------ Data

Definition manualAuthMiddleware (e : EntryDef) (roles permissions : list string) (validator : option authValidatorFn) : option handler :=
  match validator with
  | None => None
  | Some validate =>
      if negb (hasIdentityAuth e) then None
      else Some (fun c =>
        if (cx_mode c =? "apikey")%string then Next []
        else match rq_auth (cx_rq c) with
             | None => Reply 401 "auth context required"
             | Some a => match validate a roles permissions with Some err => Reply 403 err | None => Next [] end
             end)
  end.

Definition apiKeyRoleMiddleware (e : EntryDef) (validator : option authValidatorFn) : list (option handler) :=
  match validator with
  | Some validate =>
      if negb (hasAuth e "apikey") || is_nil (EntryDef_Roles e) then []
      else [Some (fun c =>
        if mode_in c ["jwt"; "basic"; "oauth"; "session"] then Next []
        else match rq_auth (cx_rq c) with
             | None => Reply 401 "auth context required"
             | Some a => match validate a (EntryDef_Roles e) (EntryDef_Permissions e) with Some err => Reply 403 err | None => Next [] end
             end)]
  | None => []
  end.

(** ** What is validated before (runtime/service.go) *)

(** What the service was given and its auth section. *)
Record authSetup : Type := mkSetup {
  su_driver : string; su_hasAPIKeyValidator : bool; su_hasAuthValidator : bool; su_hasBasicValidator : bool;
  su_oauth : option OAuthConf; su_session : option SessionConf
}.

Definition validateAPIKeyEntry (e : EntryDef) (s : authSetup) : option string :=
  if negb (hasAuth e "apikey") then None
  else if (su_driver s =? "none")%string || (su_driver s =? "")%string then Some "apikey mode requires auth.driver"
  else if ((su_driver s =? "manual")%string || (su_driver s =? "ory")%string) && negb (su_hasAPIKeyValidator s) then Some "apikey mode requires WithAPIKeyValidator()"
  else None.

Definition validateJWTEntry (e : EntryDef) (s : authSetup) (hasAPIKey : bool) : option string :=
  if negb (hasAuth e "jwt") then None
  else if (su_driver s =? "none")%string || (su_driver s =? "")%string then Some "jwt mode requires driver != none"
  else if (su_driver s =? "manual")%string && negb (su_hasAuthValidator s) && negb hasAPIKey then Some "jwt mode requires WithAuthValidator()"
  else None.
(** What was put is read, by this connection and after any other calls on other keys. *)
Lemma put_then_get (bucket key value : string) (s : kv_state) : (forall b, b ∈ kvs s -> is_Some (srv s !! b)) ->
  (KVPut kv_work bucket key value s).1 = None /\ (KVGet kv_work bucket key (KVPut kv_work bucket key value s).2).1 = inr value.
Proof.
  intros W. assert (E : exists s1 cm, EnsureKeyValue kv_work (DefaultKVConfig bucket) s = (None, s1) /\ bucket ∈ kvs s1 /\ srv s1 !! bucket = Some cm).
  { unfold EnsureKeyValue. cbn [kc_Bucket DefaultKVConfig fail_create fail_load kv_work]. destruct (decide (bucket ∈ kvs s)) as [D|D].
    - destruct (W _ D) as [cm H]. by exists s, cm.
    - destruct (srv s !! bucket) as [cm|] eqn:L; eexists _, _; split; [reflexivity|split; [cbn; set_solver|cbn; exact L]|reflexivity|split; [cbn; set_solver|cbn; apply lookup_insert_eq]]. }
  destruct E as (s1 & [c m] & E & K & L). unfold KVPut. rewrite E. cbn [fail_put kv_work fst snd]. split; [done|]. unfold KVGet, EnsureKeyValue. cbn [kc_Bucket DefaultKVConfig kvs hold]. rewrite decide_True by done.
  cbn [fail_get kv_work fst]. unfold held at 1, hold. cbn [srv]. rewrite lookup_alter_eq, L. cbn. by rewrite lookup_insert_eq.
Qed.
(** ** References *)

(** [r] is referred to in a schema. *)
Inductive refers (r : string) : schemaRef -> Prop :=
| refers_here v : r <> "" -> refers r (mkSchemaRef r v)
| refers_property n t f ps k s it ap : ps !! k = Some s -> refers r s -> refers r (mkSchemaRef n (Some (mkSchema t f ps it ap)))
| refers_items n t f ps s ap : refers r s -> refers r (mkSchemaRef n (Some (mkSchema t f ps (Some s) ap)))
| refers_additional n t f ps it s : refers r s -> refers r (mkSchemaRef n (Some (mkSchema t f ps it (Some s)))).

(** Every reference in a schema is to a component that is defined. *)
Definition resolved (sch : Schemas) (s : schemaRef) : Prop := forall r, refers r s -> exists n, r = component n /\ is_Some (sch !! n).

Definition components_ok (sch : Schemas) : Prop := forall k s, sch !! k = Some s -> resolved sch s.

(** Components are added and replaced, never removed. *)
Definition grows (sch sch' : Schemas) : Prop := forall n, is_Some (sch !! n) -> is_Some (sch' !! n).

#[global] Instance grows_preorder : PreOrder grows.
Proof. split; [by intros sch n|intros a b c H1 H2 n Hn; by apply H2, H1]. Qed.

Lemma resolved_grows sch sch' s : grows sch sch' -> resolved sch s -> resolved sch' s.
Proof. intros Hg H r Hr. destruct (H r Hr) as (n & -> & Hn). exists n. split; [done|by apply Hg]. Qed.

Lemma grows_insert sch n s : grows sch (<[n := s]> sch).
Proof. intros k Hk. apply lookup_insert_is_Some'. by right. Qed.

Lemma components_insert sch n s : components_ok sch -> resolved sch s -> components_ok (<[n := s]> sch).
Proof.
  intros Hc Hs k s' H. apply (resolved_grows sch); [apply grows_insert|]. apply lookup_insert_Some in H as [[_ <-]|[_ H]]; [done|by eapply Hc].
Qed.

(** The parts of a schema without a name of its own. *)
Lemma resolved_inline sch ts f ps it ap :
  (forall k s, ps !! k = Some s -> resolved sch s) -> (forall s, it = Some s -> resolved sch s) -> (forall s, ap = Some s -> resolved sch s) ->
  resolved sch (inlineSchema (mkSchema ts f ps it ap)).
Proof. intros Hp Hi Ha r H. inversion H; subst; [done|by eapply Hp|by eapply Hi|by eapply Ha]. Qed.

Lemma resolved_plain sch ts f : resolved sch (inlineSchema (mkSchema ts f ∅ None None)).
Proof. apply resolved_inline; [intros k s H; by rewrite lookup_empty in H|done|done]. Qed.

Lemma resolved_items sch s : resolved sch s -> resolved sch (inlineSchema (mkSchema ["array"] "" ∅ (Some s) None)).
Proof. intros H. apply resolved_inline; [intros k s' Hk; by rewrite lookup_empty in Hk|by intros ? [= <-]|done]. Qed.

Lemma resolved_additional sch s : resolved sch s -> resolved sch (inlineSchema (mkSchema ["object"] "" ∅ None (Some s))).
Proof. intros H. apply resolved_inline; [intros k s' Hk; by rewrite lookup_empty in Hk|done|by intros ? [= <-]]. Qed.

Lemma resolved_component sch n : is_Some (sch !! n) -> resolved sch (mkSchemaRef (component n) None).
Proof. intros Hn r H. inversion H; subst. by exists n. Qed.

Create HintDb resolved_db.
#[export] Hint Resolve resolved_plain resolved_items resolved_additional resolved_component resolved_grows components_insert grows_insert : resolved_db.

(** What every step of the construction keeps. *)
Definition step_ok (sch : Schemas) (r : option schemaRef) (sch' : Schemas) : Prop :=
  grows sch sch' /\ (components_ok sch -> components_ok sch' /\ forall s, r = Some s -> resolved sch' s).

Lemma step_same sch s : (forall sch, resolved sch s) -> step_ok sch (Some s) sch.
Proof. intros H. split; [done|]. intros Hc. split; [done|]. by intros ? [= <-]. Qed.

Lemma step_none sch : step_ok sch None sch.
Proof. by split. Qed.

(** A result wrapped in a larger schema. *)
Lemma step_wrap sch s s' sch' : step_ok sch (Some s) sch' -> (forall sch, resolved sch s -> resolved sch s') -> step_ok sch (Some s') sch'.
Proof.
  intros [Hg H] Hw. split; [done|]. intros Hc. destruct (H Hc) as [Hc' Hr]. split; [done|]. intros ? [= <-]. by apply Hw, Hr.
Qed.

#[export] Hint Resolve step_same step_none : resolved_db.

Section references.
Context (models : gmap string TableInfo).

Lemma field_schema_refs (register : Schemas -> string -> option (option schemaRef * Schemas)) :
  (forall sch m r sch', register sch m = Some (r, sch') -> step_ok sch r sch') ->
  forall t follow sch r sch', field_schema models register follow t sch = Some (r, sch') -> step_ok sch (Some r) sch'.
Proof.
  intros Hreg. induction t as [| | | | |e IH|e IH|e IH|str name|e IH|]; intros follow sch r sch' H;
    try (cbn in H; simplify_eq; apply step_same; intros; apply resolved_plain).
  1, 2: cbn [field_schema] in H; destruct (is_byte e); [simplify_eq; apply step_same; intros; apply resolved_plain|];
    apply bind_Some in H as ([items s1] & H1 & H2); simplify_eq; eapply step_wrap; [by eapply IH|intros ?; apply resolved_items].
  - cbn [field_schema] in H. apply bind_Some in H as ([items s1] & H1 & H2). simplify_eq. eapply step_wrap; [by eapply IH|]. intros. by apply resolved_additional.
  - cbn [field_schema] in H. destruct (String.eqb _ _); [simplify_eq; apply step_same; intros; apply resolved_plain|].
    destruct (models !! name); [|simplify_eq; apply step_same; intros; apply resolved_plain].
    apply bind_Some in H as ([r1 s1] & H1 & H2). simplify_eq. apply Hreg in H1. destruct r1; [done|].
    destruct H1 as [Hg Hk]. split; [done|]. intros Hc. destruct (Hk Hc). split; [done|]. intros ? [= <-]. apply resolved_plain.
  - cbn [field_schema] in H. destruct follow; [by eapply IH|]. simplify_eq. apply step_same. intros. apply resolved_plain.
Qed.

Lemma build_with_refs register info sch s sch' :
  (forall sch m r sch', register sch m = Some (r, sch') -> step_ok sch r sch') ->
  build_with models register info sch = Some (s, sch') -> step_ok sch (Some (inlineSchema s)) sch'.
Proof.
  intros Hreg H. apply bind_Some in H as ([props s1] & H & ?). simplify_eq.
  enough (forall acc, schema_fields models register (Fields info) acc sch = Some (props, sch') ->
    grows sch sch' /\ (components_ok sch -> (forall k s, acc !! k = Some s -> resolved sch s) ->
      components_ok sch' /\ forall k s, props !! k = Some s -> resolved sch' s)) as Hk.
  { destruct (Hk ∅ H) as [Hg Hr]. split; [done|]. intros Hc. destruct (Hr Hc) as [Hc' Hp]; [intros k s E; by rewrite lookup_empty in E|].
    split; [done|]. intros ? [= <-]. by apply resolved_inline. }
  clear H. revert sch. induction (Fields info) as [|f fs IH]; intros sch acc H; cbn [schema_fields] in H; [by simplify_eq|].
  destruct (Skip f); [by apply IH|]. apply bind_Some in H as ([p s2] & H1 & H2).
  apply (field_schema_refs register Hreg) in H1 as [Hg1 H1]. destruct (IH _ _ H2) as [Hg2 Hk].
  split; [by transitivity s2|]. intros Hc Ha. destruct (H1 Hc) as [Hc2 Hp]. apply Hk; [done|].
  intros k s E. apply lookup_insert_Some in E as [[_ <-]|[_ E]]; [by apply Hp|]. eapply resolved_grows; [done|by eapply Ha].
Qed.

------------

Aim of the exercise => Give back exactly the lines above, from the line containing "destruct H1 as" through the line containing "grows sch sch' /\ (components_ok sch -> (forall", with both end lines and nothing more.

Reply to the exercise =>
    destruct H1 as [Hg Hk]. split; [done|]. intros Hc. destruct (Hk Hc). split; [done|]. intros ? [= <-]. apply resolved_plain.
  - cbn [field_schema] in H. destruct follow; [by eapply IH|]. simplify_eq. apply step_same. intros. apply resolved_plain.
Qed.

Lemma build_with_refs register info sch s sch' :
  (forall sch m r sch', register sch m = Some (r, sch') -> step_ok sch r sch') ->
  build_with models register info sch = Some (s, sch') -> step_ok sch (Some (inlineSchema s)) sch'.
Proof.
  intros Hreg H. apply bind_Some in H as ([props s1] & H & ?). simplify_eq.
  enough (forall acc, schema_fields models register (Fields info) acc sch = Some (props, sch') ->
    grows sch sch' /\ (components_ok sch -> (forall k s, acc !! k = Some s -> resolved sch s) ->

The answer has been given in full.